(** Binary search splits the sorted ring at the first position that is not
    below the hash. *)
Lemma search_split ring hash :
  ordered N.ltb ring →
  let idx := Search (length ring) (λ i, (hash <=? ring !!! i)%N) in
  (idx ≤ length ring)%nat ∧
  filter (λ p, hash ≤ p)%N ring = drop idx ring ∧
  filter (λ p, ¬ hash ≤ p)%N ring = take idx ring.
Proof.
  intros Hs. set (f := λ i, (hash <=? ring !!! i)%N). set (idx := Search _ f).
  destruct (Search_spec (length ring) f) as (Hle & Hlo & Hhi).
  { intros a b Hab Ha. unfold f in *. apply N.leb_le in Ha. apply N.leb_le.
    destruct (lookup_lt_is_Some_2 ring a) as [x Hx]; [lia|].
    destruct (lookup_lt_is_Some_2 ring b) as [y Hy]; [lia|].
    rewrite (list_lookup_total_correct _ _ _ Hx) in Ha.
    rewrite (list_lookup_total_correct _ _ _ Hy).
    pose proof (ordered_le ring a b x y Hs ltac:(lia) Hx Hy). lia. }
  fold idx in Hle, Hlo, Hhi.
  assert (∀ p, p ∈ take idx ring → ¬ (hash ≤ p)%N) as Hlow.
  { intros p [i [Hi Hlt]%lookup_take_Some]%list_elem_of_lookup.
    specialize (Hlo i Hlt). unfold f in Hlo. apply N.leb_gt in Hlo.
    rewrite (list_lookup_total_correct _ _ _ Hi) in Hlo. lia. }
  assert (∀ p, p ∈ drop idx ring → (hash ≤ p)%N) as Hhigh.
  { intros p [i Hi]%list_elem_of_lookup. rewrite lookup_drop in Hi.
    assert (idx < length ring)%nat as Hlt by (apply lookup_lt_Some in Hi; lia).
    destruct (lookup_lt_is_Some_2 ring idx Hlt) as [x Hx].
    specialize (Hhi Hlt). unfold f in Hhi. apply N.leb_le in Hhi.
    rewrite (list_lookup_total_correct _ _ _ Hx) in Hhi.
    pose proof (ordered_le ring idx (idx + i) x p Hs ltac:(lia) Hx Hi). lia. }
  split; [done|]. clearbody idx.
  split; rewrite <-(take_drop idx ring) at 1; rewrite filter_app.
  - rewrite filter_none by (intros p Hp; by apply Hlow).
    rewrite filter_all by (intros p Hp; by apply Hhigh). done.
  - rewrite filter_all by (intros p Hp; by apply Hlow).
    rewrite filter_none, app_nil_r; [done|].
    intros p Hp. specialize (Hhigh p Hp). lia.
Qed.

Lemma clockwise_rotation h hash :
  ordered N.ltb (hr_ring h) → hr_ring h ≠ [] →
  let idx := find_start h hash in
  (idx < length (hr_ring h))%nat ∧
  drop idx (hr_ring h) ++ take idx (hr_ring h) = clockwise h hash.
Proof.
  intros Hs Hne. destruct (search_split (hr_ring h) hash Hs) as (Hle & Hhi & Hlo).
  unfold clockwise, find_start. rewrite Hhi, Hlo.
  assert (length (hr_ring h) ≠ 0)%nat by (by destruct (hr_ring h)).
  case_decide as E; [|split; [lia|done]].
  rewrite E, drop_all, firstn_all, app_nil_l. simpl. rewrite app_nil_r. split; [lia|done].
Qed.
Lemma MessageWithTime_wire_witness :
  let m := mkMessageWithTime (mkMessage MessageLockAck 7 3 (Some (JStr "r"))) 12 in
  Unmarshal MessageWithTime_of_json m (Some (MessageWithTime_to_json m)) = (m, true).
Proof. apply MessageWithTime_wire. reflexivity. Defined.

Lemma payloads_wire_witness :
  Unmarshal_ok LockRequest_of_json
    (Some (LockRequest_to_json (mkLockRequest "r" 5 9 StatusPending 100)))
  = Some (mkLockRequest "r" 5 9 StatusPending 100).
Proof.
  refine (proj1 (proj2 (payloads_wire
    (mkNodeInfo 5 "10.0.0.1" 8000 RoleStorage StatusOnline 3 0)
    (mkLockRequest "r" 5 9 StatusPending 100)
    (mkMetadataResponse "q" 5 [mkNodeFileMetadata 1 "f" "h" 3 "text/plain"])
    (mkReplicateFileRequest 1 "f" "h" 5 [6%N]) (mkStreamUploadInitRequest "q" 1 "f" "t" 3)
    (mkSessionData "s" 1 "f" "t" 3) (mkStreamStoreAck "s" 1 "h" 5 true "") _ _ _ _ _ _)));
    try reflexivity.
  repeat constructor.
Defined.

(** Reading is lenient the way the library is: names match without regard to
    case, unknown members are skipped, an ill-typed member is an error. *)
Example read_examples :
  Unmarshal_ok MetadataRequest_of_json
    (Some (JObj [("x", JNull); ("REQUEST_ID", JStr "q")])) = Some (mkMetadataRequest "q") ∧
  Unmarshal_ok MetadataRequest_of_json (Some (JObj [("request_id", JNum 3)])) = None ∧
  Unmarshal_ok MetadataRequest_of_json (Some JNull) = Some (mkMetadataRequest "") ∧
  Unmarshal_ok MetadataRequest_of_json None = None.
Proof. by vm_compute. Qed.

Brief:
Your output should consist solely of the lines from the beginning of the entries through the line containing "(idx ≤ length ring)%nat ∧", reproduced exactly.

Expected output:
(** Binary search splits the sorted ring at the first position that is not
    below the hash. *)
Lemma search_split ring hash :
  ordered N.ltb ring →
  let idx := Search (length ring) (λ i, (hash <=? ring !!! i)%N) in
  (idx ≤ length ring)%nat ∧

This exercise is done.